What you need to do: From the first line of the records down to the one that holds "rewrite (erase_expired_filter now _ Hs).", transcribe each line exactly and add nothing.

Data shown:
Lemma visit_purged now address st : keystore_ok st -> purged now st (visit now address st).
Proof.
  intros Hst. unfold visit. destruct (st !! address) as [item|] eqn:E; [|apply purged_refl].
  destruct (Hst address item E) as (Ha & Hne & Hs).
  rewrite (erase_expired_filter now _ Hs).
  assert (Hin : forall k, k ∈ filter (live now) (keys item) <-> live now k /\ k ∈ keys item)
    by (intros k; apply list_elem_of_filter).
  destruct (filter (live now) (keys item)) as [|k0 ks0].
  - split.
    + intros a i Hi k Hk Hl. destruct (decide (address = a)) as [<-|Hn].
      * exfalso. simplify_eq. specialize (Hin k). apply (not_elem_of_nil k), Hin. done.
      * exists i. by rewrite lookup_delete_ne.
    + intros a i Hi. apply lookup_delete_Some in Hi as [_ Hi]. eauto.
  - split.
    + intros a i Hi k Hk Hl. destruct (decide (address = a)) as [<-|Hn].
      * simplify_eq. rewrite lookup_insert_eq. eexists. split; [done|]. simpl. by apply Hin.
      * exists i. by rewrite lookup_insert_ne.
    + intros a i Hi. destruct (decide (address = a)) as [<-|Hn].
      * rewrite lookup_insert_eq in Hi. simplify_eq. exists item. split; [done|]. simpl.
        intros k Hk. by apply Hin in Hk as [_ Hk].
      * rewrite lookup_insert_ne in Hi by done. eauto.
Qed.

Lemma visit_lookup_ne now address a st : address <> a -> visit now address st !! a = st !! a.
Proof.
  intros Hn. unfold visit. destruct (st !! address) as [item|]; [|done].
  destruct (erase_expired now (keys item)); [by rewrite lookup_delete_ne|by rewrite lookup_insert_ne].
Qed.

Output below:
Lemma visit_purged now address st : keystore_ok st -> purged now st (visit now address st).
Proof.
  intros Hst. unfold visit. destruct (st !! address) as [item|] eqn:E; [|apply purged_refl].
  destruct (Hst address item E) as (Ha & Hne & Hs).
  rewrite (erase_expired_filter now _ Hs).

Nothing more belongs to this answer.